__Requirement__
Go through the data line by line from the top, retyping each exactly, and end with the line that contains "trace (fst (processQuery w".

#### Listed records

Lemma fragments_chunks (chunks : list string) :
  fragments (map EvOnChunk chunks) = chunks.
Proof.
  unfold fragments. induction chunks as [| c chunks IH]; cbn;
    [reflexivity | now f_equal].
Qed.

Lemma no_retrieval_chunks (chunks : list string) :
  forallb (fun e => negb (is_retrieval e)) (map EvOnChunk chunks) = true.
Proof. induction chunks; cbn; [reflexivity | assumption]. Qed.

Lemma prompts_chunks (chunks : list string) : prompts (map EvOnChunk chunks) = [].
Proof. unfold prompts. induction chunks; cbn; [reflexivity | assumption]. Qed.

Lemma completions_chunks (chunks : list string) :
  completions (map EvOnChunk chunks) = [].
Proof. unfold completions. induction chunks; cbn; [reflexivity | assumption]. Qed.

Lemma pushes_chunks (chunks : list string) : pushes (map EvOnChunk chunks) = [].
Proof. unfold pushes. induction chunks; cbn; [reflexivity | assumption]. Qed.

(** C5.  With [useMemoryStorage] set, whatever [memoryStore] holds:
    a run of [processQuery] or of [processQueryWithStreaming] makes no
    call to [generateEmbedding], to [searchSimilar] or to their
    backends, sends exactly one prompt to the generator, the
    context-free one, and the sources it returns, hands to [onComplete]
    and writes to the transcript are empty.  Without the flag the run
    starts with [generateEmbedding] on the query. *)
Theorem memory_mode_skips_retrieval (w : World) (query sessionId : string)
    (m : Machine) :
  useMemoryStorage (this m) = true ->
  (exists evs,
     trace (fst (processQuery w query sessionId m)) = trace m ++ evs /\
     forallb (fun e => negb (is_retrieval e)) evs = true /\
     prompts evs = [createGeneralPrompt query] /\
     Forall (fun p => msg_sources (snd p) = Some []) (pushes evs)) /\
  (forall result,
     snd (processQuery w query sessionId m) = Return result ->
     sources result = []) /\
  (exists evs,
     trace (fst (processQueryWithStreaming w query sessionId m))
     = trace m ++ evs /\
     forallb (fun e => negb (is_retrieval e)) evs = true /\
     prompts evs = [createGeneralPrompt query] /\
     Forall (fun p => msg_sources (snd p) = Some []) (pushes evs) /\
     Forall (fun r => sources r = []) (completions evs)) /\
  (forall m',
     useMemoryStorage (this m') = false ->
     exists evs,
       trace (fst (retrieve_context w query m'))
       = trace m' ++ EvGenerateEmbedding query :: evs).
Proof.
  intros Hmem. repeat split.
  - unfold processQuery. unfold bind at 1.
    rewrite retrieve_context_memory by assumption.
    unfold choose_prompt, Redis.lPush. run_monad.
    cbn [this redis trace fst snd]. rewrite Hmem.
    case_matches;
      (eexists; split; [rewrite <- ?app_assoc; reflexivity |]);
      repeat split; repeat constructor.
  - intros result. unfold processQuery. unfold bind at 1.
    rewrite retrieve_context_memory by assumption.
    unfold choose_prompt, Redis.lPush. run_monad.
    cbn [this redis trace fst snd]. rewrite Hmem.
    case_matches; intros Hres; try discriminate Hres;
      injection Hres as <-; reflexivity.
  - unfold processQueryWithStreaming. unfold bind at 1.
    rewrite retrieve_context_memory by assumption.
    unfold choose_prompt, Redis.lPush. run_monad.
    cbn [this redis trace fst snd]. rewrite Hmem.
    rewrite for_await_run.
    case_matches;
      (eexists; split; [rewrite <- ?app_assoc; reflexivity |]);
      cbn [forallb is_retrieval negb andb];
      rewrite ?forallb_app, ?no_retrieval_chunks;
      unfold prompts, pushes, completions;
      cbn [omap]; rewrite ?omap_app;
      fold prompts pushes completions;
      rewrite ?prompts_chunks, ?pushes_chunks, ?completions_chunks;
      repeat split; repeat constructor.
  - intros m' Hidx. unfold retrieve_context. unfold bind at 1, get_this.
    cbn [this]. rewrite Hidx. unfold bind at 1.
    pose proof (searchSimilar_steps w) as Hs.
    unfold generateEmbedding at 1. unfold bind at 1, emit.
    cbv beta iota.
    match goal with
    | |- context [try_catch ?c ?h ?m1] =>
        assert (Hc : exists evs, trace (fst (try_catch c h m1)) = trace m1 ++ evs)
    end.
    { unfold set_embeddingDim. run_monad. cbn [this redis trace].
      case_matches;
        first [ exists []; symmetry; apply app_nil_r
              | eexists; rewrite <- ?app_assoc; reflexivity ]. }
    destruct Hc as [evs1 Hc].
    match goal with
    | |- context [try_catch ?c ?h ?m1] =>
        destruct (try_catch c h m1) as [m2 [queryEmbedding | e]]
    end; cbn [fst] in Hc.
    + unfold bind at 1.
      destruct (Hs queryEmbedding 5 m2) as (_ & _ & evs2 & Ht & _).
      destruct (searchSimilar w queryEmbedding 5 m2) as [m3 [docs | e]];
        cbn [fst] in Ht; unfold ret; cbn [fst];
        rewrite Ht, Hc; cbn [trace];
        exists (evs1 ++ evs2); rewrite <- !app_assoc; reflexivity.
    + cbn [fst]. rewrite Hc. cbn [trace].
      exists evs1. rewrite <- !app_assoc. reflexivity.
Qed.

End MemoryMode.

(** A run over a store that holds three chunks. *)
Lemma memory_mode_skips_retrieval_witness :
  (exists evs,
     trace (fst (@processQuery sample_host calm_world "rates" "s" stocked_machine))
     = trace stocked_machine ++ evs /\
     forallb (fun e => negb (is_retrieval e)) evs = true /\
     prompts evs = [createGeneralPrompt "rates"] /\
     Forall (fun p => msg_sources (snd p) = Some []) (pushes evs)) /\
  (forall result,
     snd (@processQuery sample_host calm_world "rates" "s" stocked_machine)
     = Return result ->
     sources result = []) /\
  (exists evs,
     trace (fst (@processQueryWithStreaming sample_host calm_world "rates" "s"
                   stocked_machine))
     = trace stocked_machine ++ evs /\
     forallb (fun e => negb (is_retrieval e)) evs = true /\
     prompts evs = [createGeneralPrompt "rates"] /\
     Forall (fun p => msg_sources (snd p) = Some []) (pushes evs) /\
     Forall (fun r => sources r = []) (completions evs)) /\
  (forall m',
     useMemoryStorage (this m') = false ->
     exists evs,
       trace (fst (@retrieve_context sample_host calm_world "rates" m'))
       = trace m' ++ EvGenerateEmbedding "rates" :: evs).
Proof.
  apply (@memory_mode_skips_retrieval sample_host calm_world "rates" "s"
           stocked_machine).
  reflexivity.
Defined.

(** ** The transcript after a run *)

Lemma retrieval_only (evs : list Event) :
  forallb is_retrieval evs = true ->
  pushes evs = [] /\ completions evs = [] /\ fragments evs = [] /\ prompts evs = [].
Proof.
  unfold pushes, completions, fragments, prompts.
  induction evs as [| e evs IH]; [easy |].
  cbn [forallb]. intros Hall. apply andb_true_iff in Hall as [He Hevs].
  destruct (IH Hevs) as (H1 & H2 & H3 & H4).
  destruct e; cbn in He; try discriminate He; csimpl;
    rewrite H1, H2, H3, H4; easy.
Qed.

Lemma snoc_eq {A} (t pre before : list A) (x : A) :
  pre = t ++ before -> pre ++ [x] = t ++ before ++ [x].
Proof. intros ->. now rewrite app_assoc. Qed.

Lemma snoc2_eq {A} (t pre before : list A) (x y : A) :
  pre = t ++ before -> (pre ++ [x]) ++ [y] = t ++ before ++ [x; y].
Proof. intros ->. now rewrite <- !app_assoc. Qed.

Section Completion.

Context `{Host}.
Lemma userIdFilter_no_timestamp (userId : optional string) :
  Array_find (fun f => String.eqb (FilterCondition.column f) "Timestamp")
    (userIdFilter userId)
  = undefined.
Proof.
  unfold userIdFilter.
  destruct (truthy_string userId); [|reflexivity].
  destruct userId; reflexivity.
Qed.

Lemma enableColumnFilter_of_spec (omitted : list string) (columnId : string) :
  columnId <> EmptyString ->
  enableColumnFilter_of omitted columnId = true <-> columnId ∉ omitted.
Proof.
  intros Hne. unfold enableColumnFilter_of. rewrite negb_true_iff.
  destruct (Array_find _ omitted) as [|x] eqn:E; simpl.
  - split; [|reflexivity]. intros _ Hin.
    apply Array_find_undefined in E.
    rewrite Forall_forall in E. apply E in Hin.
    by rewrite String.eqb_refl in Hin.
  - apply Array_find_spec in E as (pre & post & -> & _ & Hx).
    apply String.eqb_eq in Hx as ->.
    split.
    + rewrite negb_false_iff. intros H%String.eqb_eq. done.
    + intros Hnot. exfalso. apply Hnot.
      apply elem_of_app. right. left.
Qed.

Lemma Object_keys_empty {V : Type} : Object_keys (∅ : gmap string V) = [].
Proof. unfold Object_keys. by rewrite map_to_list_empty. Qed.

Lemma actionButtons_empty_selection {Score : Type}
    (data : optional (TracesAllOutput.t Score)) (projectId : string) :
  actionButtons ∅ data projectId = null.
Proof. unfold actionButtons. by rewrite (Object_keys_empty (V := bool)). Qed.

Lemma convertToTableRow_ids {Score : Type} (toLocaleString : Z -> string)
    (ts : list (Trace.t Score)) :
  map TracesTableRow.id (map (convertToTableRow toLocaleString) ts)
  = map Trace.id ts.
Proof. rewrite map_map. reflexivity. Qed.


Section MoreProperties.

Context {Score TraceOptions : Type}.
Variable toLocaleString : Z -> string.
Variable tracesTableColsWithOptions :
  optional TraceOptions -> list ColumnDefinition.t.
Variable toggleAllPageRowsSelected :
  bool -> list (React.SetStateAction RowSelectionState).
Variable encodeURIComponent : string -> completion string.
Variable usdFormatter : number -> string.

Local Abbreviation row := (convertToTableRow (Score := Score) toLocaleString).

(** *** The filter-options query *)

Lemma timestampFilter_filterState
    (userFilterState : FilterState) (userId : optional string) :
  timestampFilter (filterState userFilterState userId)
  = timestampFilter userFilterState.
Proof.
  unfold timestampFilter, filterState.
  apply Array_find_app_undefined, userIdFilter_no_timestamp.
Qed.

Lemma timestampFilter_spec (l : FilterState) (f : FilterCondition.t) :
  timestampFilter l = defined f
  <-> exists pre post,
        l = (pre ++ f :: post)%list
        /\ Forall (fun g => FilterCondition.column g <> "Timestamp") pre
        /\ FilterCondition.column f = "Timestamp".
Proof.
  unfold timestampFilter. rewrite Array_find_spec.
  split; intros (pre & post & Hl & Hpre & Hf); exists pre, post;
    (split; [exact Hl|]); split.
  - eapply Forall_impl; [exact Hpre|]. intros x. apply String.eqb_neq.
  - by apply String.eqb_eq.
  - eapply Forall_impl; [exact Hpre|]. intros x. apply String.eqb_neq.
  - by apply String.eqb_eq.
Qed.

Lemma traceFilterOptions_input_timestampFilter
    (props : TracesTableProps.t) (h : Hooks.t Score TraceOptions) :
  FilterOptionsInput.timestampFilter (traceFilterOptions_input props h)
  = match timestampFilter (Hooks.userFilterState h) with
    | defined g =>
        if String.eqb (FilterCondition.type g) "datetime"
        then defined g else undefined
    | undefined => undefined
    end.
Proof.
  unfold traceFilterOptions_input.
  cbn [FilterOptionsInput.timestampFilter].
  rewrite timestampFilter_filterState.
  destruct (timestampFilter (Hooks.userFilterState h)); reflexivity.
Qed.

########

__Solution to this exercise__
Lemma fragments_chunks (chunks : list string) :
  fragments (map EvOnChunk chunks) = chunks.
Proof.
  unfold fragments. induction chunks as [| c chunks IH]; cbn;
    [reflexivity | now f_equal].
Qed.

Lemma no_retrieval_chunks (chunks : list string) :
  forallb (fun e => negb (is_retrieval e)) (map EvOnChunk chunks) = true.
Proof. induction chunks; cbn; [reflexivity | assumption]. Qed.

Lemma prompts_chunks (chunks : list string) : prompts (map EvOnChunk chunks) = [].
Proof. unfold prompts. induction chunks; cbn; [reflexivity | assumption]. Qed.

Lemma completions_chunks (chunks : list string) :
  completions (map EvOnChunk chunks) = [].
Proof. unfold completions. induction chunks; cbn; [reflexivity | assumption]. Qed.

Lemma pushes_chunks (chunks : list string) : pushes (map EvOnChunk chunks) = [].
Proof. unfold pushes. induction chunks; cbn; [reflexivity | assumption]. Qed.

(** C5.  With [useMemoryStorage] set, whatever [memoryStore] holds:
    a run of [processQuery] or of [processQueryWithStreaming] makes no
    call to [generateEmbedding], to [searchSimilar] or to their
    backends, sends exactly one prompt to the generator, the
    context-free one, and the sources it returns, hands to [onComplete]
    and writes to the transcript are empty.  Without the flag the run
    starts with [generateEmbedding] on the query. *)
Theorem memory_mode_skips_retrieval (w : World) (query sessionId : string)
    (m : Machine) :
  useMemoryStorage (this m) = true ->
  (exists evs,
     trace (fst (processQuery w query sessionId m)) = trace m ++ evs /\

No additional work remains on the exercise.